The Professor’s Daughter
Written by Joann Sfar; Illustrated by Emmanuel Guibert
Knowing that it’s about the romance between a mummy and the daughter of the man who discovered him, I expected The Professor’s Daughter to be whimsical. And it is.
What I wasn’t prepared for was for it to go beyond whimsy and into ridiculousness. That’s not a bad thing, but it caught me off guard when I thought I was reading one kind of book and it turned out I was reading another.
To be fair, there are plenty of clues that this is where Sfar and Guibert are headed. The story begins as Lillian, daughter of the renowned Professor Bowell, takes her father’s prized mummy Imhotep out as her escort for the afternoon. We get the feeling that they’ve already developed a fondness for each other, but it’s on this day that they realize they share some resentment at how the Professor treats them.
I won’t go into detail about how the date progresses because it’s too fun to witness for yourself, but let’s just say that Lillian isn’t careful enough about having Imhotep out and the afternoon ends with demands for satisfaction and the police at Lillian’s door. And then things start to really go downhill.
What we end up with is murder, more mummies (not all as nice as Imhotep), courtroom drama, voyages at sea, an assault on Buckingham Palace, jailbreaks, and Queen Victoria in the Thames. It’s all very exciting. Much more so than the quirky, little romance I was expecting.
The characters are better rounded than I imagined too. From his top hat and tails, I figured that Imhotep would be a humorously proper gentleman and that most of the jokes would be the fish-out-of-water sort. He is a fish-out-of-water, but it’s not so much played for laughs. Instead, Imhotep is justifiably resentful that he – a king in his time – is now treated like less than a slave and more like an expensive end table. There’s real pathos going on with him and we end up connecting with and rooting for him in a much deeper way than I expected.
Lillian, looking adoringly at Imhotep on the cover, isn’t as reserved or discreet as she first appears either. She’s actually got a bit of a mean streak. She’s self-absorbed and is perfectly willing to blame some of her heftier mistakes on innocent people. But she’s also the only person in Imhotep’s life who sees him as he sees himself, and vice versa. We get their attraction to each other.

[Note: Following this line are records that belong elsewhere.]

(** * TrimURL: the in-memory short-code registry of [url_service.go]

    A shallow embedding of the URL service ([URLService] and its methods),
    of the models of [models.go] and of the parts of Go's standard library
    the service calls ([strings], [unicode/utf8], [encoding/hex], [net/url],
    [time]), followed by the properties of the registry.

    Conventions of the embedding:
    - a Go [string] is a sequence of bytes: Rocq's [string];
    - Go's [int] and [int64] are [Z] with the 64-bit wrap-around written out;
    - a Go [error] is the message it carries ([fmt.Errorf] builds nothing
      else), [nil] is [None];
    - [map[string]*ShortURL] is a [gmap string ShortURL]: a record is never
      replaced or removed while a pointer to it is in use for writing, so
      mutation through the pointer is an update of the entry; the pointer
      [GetOriginalURL] keeps after it has released the lock is read for
      fields that never change, and the slice [GetStats] returns is a view
      of elements that never change;
    - the clock ([time.Now]) and the random source ([crypto/rand]) are inputs
      of the operations;
    - calls to the logger do not touch the registry and are left out. *)

From Stdlib Require Import ZArith String Ascii List Lia Bool.
From stdpp Require Import gmap strings list fin_maps.
Import ListNotations.

Local Open Scope string_scope.
Local Open Scope Z_scope.

(** ** Go strings *)

Module GoString.

Definition byte_val (a : ascii) : Z := Z.of_N (N_of_ascii a).

Fixpoint bytes (s : string) : list Z :=
  match s with
  | EmptyString => []
  | String a s' => byte_val a :: bytes s'
  end.

(** [len(s)]: the number of bytes. *)
Definition len (s : string) : Z := Z.of_nat (String.length s).

(** [strings.HasPrefix(s, p)] *)
Definition HasPrefix (s p : string) : bool := String.prefix p s.

(** [s[i:]] for [0 <= i <= len(s)] *)
Fixpoint drop (n : nat) (s : string) : string :=
  match n, s with
  | O, _ => s
  | S n', String _ s' => drop n' s'
  | S _, EmptyString => EmptyString
  end.

(** [s[:i]] for [0 <= i <= len(s)] *)
Fixpoint take (n : nat) (s : string) : string :=
  match n, s with
  | O, _ => EmptyString
  | S n', String a s' => String a (take n' s')
  | S _, EmptyString => EmptyString
  end.

Definition is_empty (s : string) : bool :=
  match s with EmptyString => true | _ => false end.

(** [strings.IndexByte(s, c)]; [None] is Go's [-1]. *)
Fixpoint IndexByte (s : string) (c : ascii) : option nat :=
  match s with
  | EmptyString => None
  | String a s' =>
    if Ascii.eqb a c then Some O else option_map S (IndexByte s' c)
  end.

(** [strings.LastIndexByte(s, c)] *)
Fixpoint LastIndexByte (s : string) (c : ascii) : option nat :=
  match s with
  | EmptyString => None
  | String a s' =>
    match LastIndexByte s' c with
    | Some i => Some (S i)
    | None => if Ascii.eqb a c then Some O else None
    end
  end.

(** [strings.Index(s, sub)] *)
Definition Index (s sub : string) : option nat := String.index 0 sub s.

(** [strings.Contains(s, string(c))] *)
Definition ContainsByte (s : string) (c : ascii) : bool :=
  match IndexByte s c with Some _ => true | None => false end.

(** [strings.Count(s, string(c))] *)
Fixpoint CountByte (s : string) (c : ascii) : nat :=
  match s with
  | EmptyString => O
  | String a s' => ((if Ascii.eqb a c then 1 else 0) + CountByte s' c)%nat
  end.

(** [strings.Cut(s, string(c))]: before, after, found. *)
Definition Cut (s : string) (c : ascii) : string * string * bool :=
  match IndexByte s c with
  | Some i => (take i s, drop (S i) s, true)
  | None => (s, EmptyString, false)
  end.

(** [strings.HasSuffix(s, string(c))] *)
Fixpoint HasSuffixByte (s : string) (c : ascii) : bool :=
  match s with
  | EmptyString => false
  | String a EmptyString => Ascii.eqb a c
  | String _ s' => HasSuffixByte s' c
  end.

(** [strings.ToLower] on ASCII input. *)
Definition lower (a : ascii) : ascii :=
  let v := byte_val a in
  if (65 <=? v) && (v <=? 90) then ascii_of_N (Z.to_N (v + 32)) else a.

Fixpoint ToLower (s : string) : string :=
  match s with
  | EmptyString => EmptyString
  | String a s' => String (lower a) (ToLower s')
  end.

End GoString.

(** ** [unicode/utf8]: what [for _, char := range s] iterates over *)

Module Utf8.

Definition RuneError : Z := 65533.

(** The accepted range of the second byte and the size of the sequence,
    by first byte (the table [first] with [acceptRanges]); [None] for an
    invalid first byte. ASCII is handled before the table is used. *)
Definition lead (b0 : Z) : option (nat * Z * Z) :=
  if (194 <=? b0) && (b0 <=? 223) then Some (2%nat, 128, 191)
  else if b0 =? 224 then Some (3%nat, 160, 191)
  else if (225 <=? b0) && (b0 <=? 236) then Some (3%nat, 128, 191)
  else if b0 =? 237 then Some (3%nat, 128, 159)
  else if (238 <=? b0) && (b0 <=? 239) then Some (3%nat, 128, 191)
  else if b0 =? 240 then Some (4%nat, 144, 191)
  else if (241 <=? b0) && (b0 <=? 243) then Some (4%nat, 128, 191)
  else if b0 =? 244 then Some (4%nat, 128, 143)
  else None.

Definition cont (b : Z) : bool := (128 <=? b) && (b <=? 191).

(** [utf8.DecodeRuneInString]: the rune and its width in bytes. *)
Definition DecodeRune (bs : list Z) : Z * nat :=
  match bs with
  | [] => (RuneError, 0%nat)
  | b0 :: rest =>
    if b0 <? 128 then (b0, 1%nat)
    else
      match lead b0 with
      | None => (RuneError, 1%nat)
      | Some (sz, lo, hi) =>
        match rest with
        | [] => (RuneError, 1%nat)
        | b1 :: rest1 =>
          if (b1 <? lo) || (hi <? b1) then (RuneError, 1%nat)
          else if (sz <=? 2)%nat then
            (Z.lor (Z.shiftl (Z.land b0 31) 6) (Z.land b1 63), 2%nat)
          else
            match rest1 with
            | [] => (RuneError, 1%nat)
            | b2 :: rest2 =>
              if negb (cont b2) then (RuneError, 1%nat)
              else if (sz <=? 3)%nat then
                (Z.lor (Z.lor (Z.shiftl (Z.land b0 15) 12)
                              (Z.shiftl (Z.land b1 63) 6))
                       (Z.land b2 63), 3%nat)
              else
                match rest2 with
                | [] => (RuneError, 1%nat)
                | b3 :: _ =>
                  if negb (cont b3) then (RuneError, 1%nat)
                  else
                    (Z.lor (Z.lor (Z.lor (Z.shiftl (Z.land b0 7) 18)
                                         (Z.shiftl (Z.land b1 63) 12))
                                  (Z.shiftl (Z.land b2 63) 6))
                           (Z.land b3 63), 4%nat)
                end
            end
        end
      end
  end.

(** The runes a [range] loop visits, in order. Every step consumes at
    least one byte, so the number of bytes is fuel enough. *)
Fixpoint runes_from (fuel : nat) (bs : list Z) : list Z :=
  match fuel, bs with
  | O, _ => []
  | _, [] => []
  | S fuel', _ :: _ =>
    let '(r, w) := DecodeRune bs in
    r :: runes_from fuel' (skipn w bs)
  end.

Definition runes (s : string) : list Z :=
  let bs := GoString.bytes s in runes_from (List.length bs) bs.

End Utf8.

(** ** Errors

    Every error of the service is made by [fmt.Errorf] from a fixed message;
    the names are those of the error taxonomy. *)

Definition error := string.

Definition EmptyURL : error := "URL cannot be empty".
Definition MalformedURL : error := "invalid URL format".
Definition BadLength : error := "shortcode must be 4-20 characters".
Definition NonAlphanumeric : error := "shortcode must be alphanumeric".
Definition CodeCollision : error := "shortcode already exists".
Definition NotFound : error := "shortcode not found".
Definition Expired : error := "shortcode expired".
(** [fmt.Errorf("invalid URL: %v", err)] *)
Definition InvalidURL (e : error) : error := "invalid URL: " ++ e.
(** [fmt.Errorf("invalid shortcode: %v", err)] *)
Definition InvalidShortCode (e : error) : error := "invalid shortcode: " ++ e.

Inductive result (A : Type) : Type :=
| Ok (a : A)
| Err (e : error).
Arguments Ok {A} a.
Arguments Err {A} e.

(** ** validateShortCode *)

Definition isAlnum (char : Z) : bool :=
  ((97 <=? char) && (char <=? 122))
  || ((65 <=? char) && (char <=? 90))
  || ((48 <=? char) && (char <=? 57)).

(** The body of the [range] loop, over the runes of the code. *)
Fixpoint checkAlnum (rs : list Z) : option error :=
  match rs with
  | [] => None
  | char :: rs' =>
    if negb (isAlnum char) then Some NonAlphanumeric else checkAlnum rs'
  end.

Definition validateShortCode (shortCode : string) : option error :=
  if (GoString.len shortCode <? 4) || (GoString.len shortCode >? 20)
  then Some BadLength
  else checkAlnum (Utf8.runes shortCode).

They’re a flawed couple, but they’re so persecuted and truly star-crossed that we cheer for them anyway.
It’s really a sweet little book, and much deeper than it first appears. Guibert’s painted illustrations reflect that sweetness too and give The Professor’s Daughter a marvelous, storybook quality that raises it above being simply a complex, adventurous romance and gives it warmth and magic as well.